= Werner of Magdeburg =

Werner of Steusslingen (died 7 August 1078) was the archbishop of Magdeburg from 1063 until his death. His episcopate was dominated by the Investiture Contest. He was an ally of King Henry IV of Germany until 1073, when he joined the first Saxon revolt. Imprisoned in 1075 and released the following year, he joined the second Saxon revolt in 1077. He was killed at the battle of Mellrichstadt.

==Rise==
Werner belonged to the Steusslingen family, part of the lesser nobility of the Duchy of Swabia. His father was Walter and his mother Eggela (Engela).
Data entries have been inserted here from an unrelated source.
(** X3 (buildCallArgs).  The producer receives the retry state at most
    once; it receives none exactly when the caller passed two or more
    arguments with the second one set; every argument of the caller
    stays at its position, but for an unset second argument, which the
    state replaces, and a lone options object with an unset [retry]
    property, whose copy carries the state. *)
Theorem buildCallArgs_injects_state_once (args : list value)
    (state : RetryState.t) :
  (length (filter carriesState (buildCallArgs args state)) <= 1)%nat
  /\ (filter carriesState (buildCallArgs args state) = []
      <-> exists a0 a1 rest, args = a0 :: a1 :: rest /\ a1 <> VUndefined)
  /\ (forall i v,
         nth_error args i = Some v ->
         nth_error (buildCallArgs args state) i = Some (ArgValue v)
         \/ (i = 1%nat /\ v = VUndefined
             /\ nth_error (buildCallArgs args state) i = Some (ArgState state))
         \/ (exists asRecord,
                args = [VObj asRecord] /\ v = VObj asRecord
                /\ hasProp (lit "retry") asRecord = true
                /\ getProp (lit "retry") asRecord = VUndefined
                /\ buildCallArgs args state = [ArgOptions asRecord state])).
Proof.
  assert (Hvalues : forall l, filter carriesState (map ArgValue l) = []).
  { induction l as [|v l IH]; [reflexivity | exact IH]. }
  destruct args as [|a0 [|a1 rest]].
  - split; [simpl; lia|]. split.
    + split; [discriminate | intros (a0 & a1 & rest & H & _); discriminate].
    + intros [|i] v H; discriminate.
  - assert (Hone :
      buildCallArgs [a0] state = [ArgValue a0; ArgState state]
      \/ exists asRecord,
           a0 = VObj asRecord /\ hasProp (lit "retry") asRecord = true
           /\ getProp (lit "retry") asRecord = VUndefined
           /\ buildCallArgs [a0] state = [ArgOptions asRecord state]).
    { unfold buildCallArgs.
      destruct a0 as [| |b|m e|n|s|name|items|props]; try (left; reflexivity).
      destruct (hasProp (lit "retry") props) eqn:Hhas; [|left; reflexivity].
      destruct (getProp (lit "retry") props) eqn:Hget;
        try (left; reflexivity).
      right. exists props. repeat split; assumption. }
    destruct Hone as [Hplain | (asRecord & -> & Hhas & Hget & Hopt)].
    + rewrite Hplain. split; [simpl; lia|]. split.
      * split; [discriminate | intros (b0 & b1 & rest & H & _); discriminate].
      * intros [|[|i]] v H; try discriminate. injection H as <-.
        left. reflexivity.
    + rewrite Hopt. split; [simpl; lia|]. split.
      * split; [discriminate | intros (b0 & b1 & rest & H & _); discriminate].
      * intros [|[|i]] v H; try discriminate. injection H as <-.
        right. right. exists asRecord. repeat split; assumption.
  - assert (Htwo :
      (a1 = VUndefined
       /\ buildCallArgs (a0 :: a1 :: rest) state
          = ArgValue a0 :: ArgState state :: map ArgValue rest)
      \/ (a1 <> VUndefined
          /\ buildCallArgs (a0 :: a1 :: rest) state
             = map ArgValue (a0 :: a1 :: rest))).
    { unfold buildCallArgs. destruct a1;
        try (right; split; [discriminate | destruct a0; reflexivity]).
      left. split; [reflexivity | destruct a0; reflexivity]. }
    destruct Htwo as [[-> Hset] | [Hne Hkeep]].
    + rewrite Hset. cbn [filter carriesState]. rewrite Hvalues.
      split; [simpl; lia|]. split.
      * split; [discriminate|].
        intros (b0 & b1 & rest' & H & Hb). injection H as _ <- _.
        contradiction.
      * intros [|[|i]] v H.
        -- injection H as <-. left. reflexivity.
        -- injection H as <-. right. left. repeat split.
        -- left. simpl in *. apply map_nth_error. exact H.
    + rewrite Hkeep, Hvalues. split; [simpl; lia|]. split.
      * split; [|reflexivity]. intros _. exists a0, a1, rest.
        split; [reflexivity | exact Hne].
      * intros i v H. left. apply map_nth_error. exact H.
Qed.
She was buried in Magdeburg Cathedral. His brother was Archbishop Anno II of Cologne and his sister's son was Bishop Burchard II of Halberstadt. He and Burchard owed their episcopal appointments in the Duchy of Saxony to the influence of Anno on King Henry IV.
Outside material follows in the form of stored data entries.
Lemma default_is_message_only_witness :
  ∃ this h' o this0 h0 o0,
    new VssException_storing old_target
      (WithMessage (Some "The system was unable to thaw the Distributed Transaction Coordinator (DTC) or the Kernel Transaction Manager (KTM)."))
      heap_before = Some (this, h')
    ∧ objects h' !! this = Some o
    ∧ new VssException_storing old_target Default heap_before
      = Some (this0, h0)
    ∧ objects h0 !! this0 = Some o0
    ∧ HResult o = HResult o0
    ∧ Message o = Message o0
    ∧ HResult o = VSS_E_TRANSACTION_THAW_TIMEOUT old_target
    ∧ Message o =
        Some "The system was unable to thaw the Distributed Transaction Coordinator (DTC) or the Kernel Transaction Manager (KTM)."
    ∧ this = this0
    ∧ h' = h0.
Proof.
  apply (default_is_message_only VssException_storing old_target heap_before).
  apply storing_stores_code_and_message.
Defined.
Prior to his appointment as archbishop, Werner was the provost of Maria ad Gradus, which Anno had founded in Cologne. When the see of Magdeburg became vacant, Anno had Henry overturn the cathedral chapter's election and appoint Werner. Adam of Bremen in his Gesta Hammaburgensis ecclesiae pontificum cites the case of Werner as exemplary of Anno's baleful nepotism. The anonymous author of the Gesta archiepiscoporum Magdeburgensium considered Werner to lack qualification for high office, being "a mild man and not sharp-witted".

Werner was an ally of Henry IV until 1072–1073. He frequently attended Henry's court and Henry twice visited Magdeburg during this period. Werner's last appearance at court was in March 1072 at Goslar. Henry celebrated Pentecost in Magdeburg on 27 May 1072. By July 1073, however, Werner was, alongside his nephew, one of the leaders of the eastern Saxon revolt. According to Bruno of Merseburg, his reasons were the same as those of the princes and boiled down to opposition to Henry IV's policy of recovering demesne lands in eastern Saxony that had been usurped during his minority.

==Revolts==
A letter addressed by Werner to Archbishop Siegfried I of Mainz in 1074 or 1075 is an important source on the early phase of the revolt and the rebels' thinking. According to Werner, Henry IV seized the Saxon princes' lands arbitrarily and "not because of any fault on our part", but in order to reward the less wealthy members of his household (familiares), and then "fortified the more inaccessible places in our region with very strong castles." Henry's "personal garrisons" he even accused of "kill[ing] those who wished to defend their liberty." Werner blamed the desecration of graves in the Harzburg on "peasants with [their] characteristic ignorance." He was not only interested in defending the rebels' actions, however, but in averting the coming royal expedition. He asked Siegfried to intercede for the Saxons with the king.

In the spring of 1075, according to Bruno, Henry IV was willing to reconcile with Werner and the other Saxon rebels on the condition that they hand over Burchard of Halberstadt and the other major conspirators. Since he would not guarantee a trial before their peers, his offer was rebuffed. The rebels were crushed at the battle of Homburg on 9 June and the main rebels surrendered to the king in late October. Werner was imprisoned in Goslar.

In the summer of 1076, Henry released Werner as a show of goodwill, perhaps at the insistence of Pope Gregory VII. This move failed to calm the Saxons or to convert Werner, who immediately joined a new revolt. In March 1077, he was one of the electors of Rudolf of Rheinfelden as anti-king. He was one of those clergymen who fled at the start of the battle of Mellrichstadt on 7 August 1078, causing Rudolf's army to panic. In the defeat, Werner was killed. He was buried in the Abbey of Our Lady in Magdeburg, to which he had shown favour.

Assessments of Werner's pontificate have generally been negative. The author of the Gesta archiepiscoporum Magdeburgensium referred to "the harm inflicted on [the] church" by Werner. He has been compared unfavourably to Burchard, who had skills commensurate with his office. Werner is described as "a shadowy figure" compared to his "astute and energetic" nephew, although he had brought some benefit to his church from royal generosity during the first decade of his episcopate. Overall, his pontificate was "not a blessing" for the church.